━━━━━ Dataset records

(** [lock(k); defer unlock(k); body]. *)
Definition with_rlock {A} (k : LockKey) (body : Prog A) : Prog A :=
  _ ← call env (RLock k); deferring (call env (RUnlock k)) body.
Definition with_lock {A} (k : LockKey) (body : Prog A) : Prog A :=
  _ ← call env (Lock k); deferring (call env (Unlock k)) body.

Definition IsLFSObjectCached (oid : string) : Prog bool :=
  with_rlock (LfsKey oid) (file_exists env (lfs_path oid)).

(** The object is looked for again under the lock, so that it is not downloaded
    twice. *)
Definition DownloadLFSObject (cid oid : string) : Prog unit :=
  with_lock (LfsKey oid)
    (present ← file_exists env (lfs_path oid);
     when (negb present)
       (_ ← fetch env viper "lfs object" cid;
        _ ← flatten "failed to create lfs object directory"
              (call_res env (MkdirAll (Dir (lfs_path oid))));
        _ ← flatten "failed to create lfs object file" (call_res env (Create (lfs_path oid)));
        _ ← flatten "failed to write lfs object file" (call_res env (CopyInto (lfs_path oid)));
        mret tt)).

Definition CacheLFSObjects (repositoryId : Z) : Prog unit :=
  _ ← connect env;
  objects ← wrapM "failed to get lfs objects from chain"
              (call_res env (QLFSObjectsByRepositoryId repositoryId));
  forM_ objects (fun lfsObject =>
    isLFSObjectCached ← wrapM "error checking if lfs object is cached"
                          (IsLFSObjectCached (cl_Oid lfsObject));
    when (negb isLFSObjectCached)
      (wrapM "error downloading lfs object"
         (DownloadLFSObject (cl_Cid lfsObject) (cl_Oid lfsObject)))).

(** ** Server.CacheRepository (internal/app/common.go); [dir] is [s.Config.Dir]. *)
Definition Server_CacheRepository (dir : string) (repoId : Z) : Prog unit :=
  p ← query_packfile env (fun e => ErrNew ("failed to get packfile from chain: " +:+ Error e)) repoId;
  repo ← flatten "failed to get repo from chain" (call_res env (QRepository repoId));
  let repoPath := repo_dir dir repoId in
  let has_packfile := match p with Some packfile => bool_decide (pk_Cid packfile <> "") | None => false end in
  _ ← when (has_packfile || rp_Fork repo)
        (cached ← match p with
                  | Some packfile =>
                      if decide (pk_Cid packfile = "") then mret false
                      else file_exists env (PathJoin [repoPath; "objects"; "pack"; pk_Name packfile])
                  | None => mret false
                  end;
         when (negb cached)
           (flatten "failed to cache repository" (DownloadRepositoryPackfile env viper fuel repoId dir)));
  _ ← flatten "failed to sync repository refs" (SyncRepositoryRefs env repoId dir);
  flatten ("failed to cache lfs objects for repo " +:+ FormatUint repoId) (CacheLFSObjects repoId).
End Caching.
(* ===== verification/PinHandlers.v ===== *)
(** The handlers of storage events (handler/packfileUpdated.go,
    releaseAssetsUpdated.go, lfsObjectUpdated.go, repositoryDeleted.go,
    deleteStorageObject.go, proposalTimeout.go, deleteRepository.go) and the IPFS
    cluster functions of utils/ipfs.go.

    Log messages are left out. The handlers that process their events with a pool of
    workers run [Process] once per event (WorkerPool.v); the others run it in a
    loop. *)

From S2P Require Import Prelude GoInt GoStrings World StorageManager ChainClient Cache Events.

#[local] Open Scope string_scope.

(** * utils/ipfs.go *)
Section Ipfs.
Context (env : Env).

(** The cid is the last one the cluster announced; an error of [Add] only ends the
    announcements. *)
Definition ipfs_PinFile (filePath : string) : Prog string :=
  cid ← call env (ClusterAdd filePath);
  _ ← wrapM "failed to pin file in IPFS cluster" (call_res env (ClusterPin cid (Base filePath)));
  mret cid.

Definition ipfs_UnpinFile (cidString : string) : Prog unit :=
  _ ← call_res env (DecodeCid cidString);
  call_res env (ClusterUnpin cidString).
End Ipfs.

Section Handlers.
Context (env : Env) (viper : string -> string) (fuel : nat).
Context (gc : GitopiaProxy) (storageManager : Manager).

Let refCount := StorageCidReferenceCount env.
Let has_providers := HasProviders storageManager.

(** [err := PinFile(...); if err != nil { log }]: the error is dropped. *)
Definition pin_logged (filePath name : string) : Prog unit :=
  _ ← attempt (PinFile env storageManager filePath name); mret tt.
Definition unpin_logged (name : string) : Prog unit :=
  _ ← attempt (UnpinFile env storageManager name); mret tt.

(** ** handler/packfileUpdated.go *)
Definition packfile_path (id : Z) (newName : string) : string :=
  PathJoin [viper "GIT_REPOS_DIR"; FormatUint id +:+ ".git/objects/pack/"; newName].

(** The part of Process after the new packfile was pinned. *)
Definition PackfileUpdated_unpin (event : PackfileUpdatedEvent) : Prog unit :=
  _ ← when (bool_decide (pe_OldCid event <> "") && bool_decide (pe_OldCid event <> pe_NewCid event))
        (n ← refCount (pe_OldCid event);
         when (bool_decide (n = 0) && has_providers)
           (unpin_logged ("packfiles/" +:+ pe_OldName event)));
  when (pe_Deleted event)
    (n ← refCount (pe_NewCid event);
     when (bool_decide (n = 0) && has_providers)
       (unpin_logged ("packfiles/" +:+ pe_NewName event))).

(** The read lock is released when Process returns, not at the end of the branch
    that takes it. *)
Definition PackfileUpdated_Process (event : PackfileUpdatedEvent) : Prog unit :=
  let rest := PackfileUpdated_unpin event in
  if bool_decide (pe_NewCid event <> "") && negb (pe_Deleted event) && has_providers then
    n ← refCount (pe_NewCid event);
    if decide (n = 1) then
      with_rlock env (RepoKey (pe_RepositoryId event))
        (_ ← CacheRepository env viper fuel (pe_RepositoryId event) (viper "GIT_REPOS_DIR");
         let packfilePath := packfile_path (pe_RepositoryId event) (pe_NewName event) in
         _ ← pin_logged packfilePath ("packfiles/" +:+ Base packfilePath);
         rest)
    else rest
  else rest.

(** ** handler/releaseAssetsUpdated.go: one round of the loop over the assets.
    [continue] is a normal end of the round. *)
Definition release_asset_round (event : ReleaseAssetsUpdatedEvent) (asset : ReleaseAssetUpdate) :
    Prog unit :=
  let unpin_old := unpin_logged ("release-assets/" +:+ ru_OldSha256 asset) in
  if ru_Delete asset then
    r ← attempt (refCount (ru_OldCid asset));
    match r with
    | Er _ => mret tt
    | Ok n => when (bool_decide (n = 0) && has_providers) unpin_old
    end
  else
    _ ← when (bool_decide (ru_Cid asset <> "") && has_providers)
          (n ← refCount (ru_Cid asset);
           when (bool_decide (n = 1))
             (_ ← attempt (CacheReleaseAsset env viper (ae_RepositoryId event) (ae_Tag event)
                            (ru_Name asset) (viper "ATTACHMENT_DIR"));
              pin_logged (PathJoin [viper "ATTACHMENT_DIR"; ru_Sha256 asset])
                ("release-assets/" +:+ ru_Sha256 asset)));
    when (bool_decide (ru_OldCid asset <> "") && bool_decide (ru_OldCid asset <> ru_Cid asset)
          && has_providers)
      (r ← attempt (refCount (ru_OldCid asset));
       match r with
       | Er _ => mret tt
       | Ok n => when (bool_decide (n = 0)) unpin_old
       end).

Definition ReleaseAssetsUpdated_Process (event : ReleaseAssetsUpdatedEvent) : Prog unit :=
  forM_ (ae_Assets event) (release_asset_round event).

(** ** handler/lfsObjectUpdated.go *)
Definition LfsObjectUpdated_Process (event : LfsObjectUpdatedEvent) : Prog unit :=
  let name := "lfs-objects/" +:+ le_Oid event in
  if le_Deleted event then
    when (bool_decide (le_Oid event <> "") && has_providers)
      (n ← refCount (le_Cid event);
       when (bool_decide (n = 0) && has_providers) (unpin_logged name))
  else
    when (bool_decide (le_Cid event <> "") && has_providers)
      (n ← refCount (le_Cid event);
       when (bool_decide (n = 1))
         (r ← attempt (IsLFSObjectCached env viper (le_Oid event));
          let cached := match r with Ok b => b | Er _ => false end in
          _ ← when (negb cached)
                (_ ← attempt (DownloadLFSObject env viper (le_Cid event) (le_Oid event)); mret tt);
          pin_logged (PathJoin [viper "LFS_OBJECTS_DIR"; le_Oid event]) name)).

(** ** handler/repositoryDeleted.go *)
Definition unpin_unreferenced (cid name : string) : Prog unit :=
  n ← refCount cid; when (bool_decide (n = 0)) (unpin_logged name).

Definition RepositoryDeleted_Process (event : RepositoryDeletedEvent) : Prog unit :=
  _ ← when (bool_decide (re_PackfileCid event <> "") && has_providers)
        (unpin_unreferenced (re_PackfileCid event) ("packfiles/" +:+ re_PackfileName event));
  _ ← when has_providers
        (forM_ (re_ReleaseAssets event) (fun asset =>
           unpin_unreferenced (da_Cid asset) ("release-assets/" +:+ da_Sha asset)));
  when has_providers
    (forM_ (re_LfsObjects event) (fun lfsObject =>
       unpin_unreferenced (lo_Cid lfsObject) ("lfs-objects/" +:+ lo_Oid lfsObject))).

━━━━━━━━━━

◆ **Work instruction**:
Return word for word the lines above from the line with "(** * utils/ipfs.go *)" to the line with "Definition packfile_path (id", including both and leaving out all others.

◆ **Response for this exercise**:
(** * utils/ipfs.go *)
Section Ipfs.
Context (env : Env).

(** The cid is the last one the cluster announced; an error of [Add] only ends the
    announcements. *)
Definition ipfs_PinFile (filePath : string) : Prog string :=
  cid ← call env (ClusterAdd filePath);
  _ ← wrapM "failed to pin file in IPFS cluster" (call_res env (ClusterPin cid (Base filePath)));
  mret cid.

Definition ipfs_UnpinFile (cidString : string) : Prog unit :=
  _ ← call_res env (DecodeCid cidString);
  call_res env (ClusterUnpin cidString).
End Ipfs.

Section Handlers.
Context (env : Env) (viper : string -> string) (fuel : nat).
Context (gc : GitopiaProxy) (storageManager : Manager).

Let refCount := StorageCidReferenceCount env.
Let has_providers := HasProviders storageManager.

(** [err := PinFile(...); if err != nil { log }]: the error is dropped. *)
Definition pin_logged (filePath name : string) : Prog unit :=
  _ ← attempt (PinFile env storageManager filePath name); mret tt.
Definition unpin_logged (name : string) : Prog unit :=
  _ ← attempt (UnpinFile env storageManager name); mret tt.

(** ** handler/packfileUpdated.go *)
Definition packfile_path (id : Z) (newName : string) : string :=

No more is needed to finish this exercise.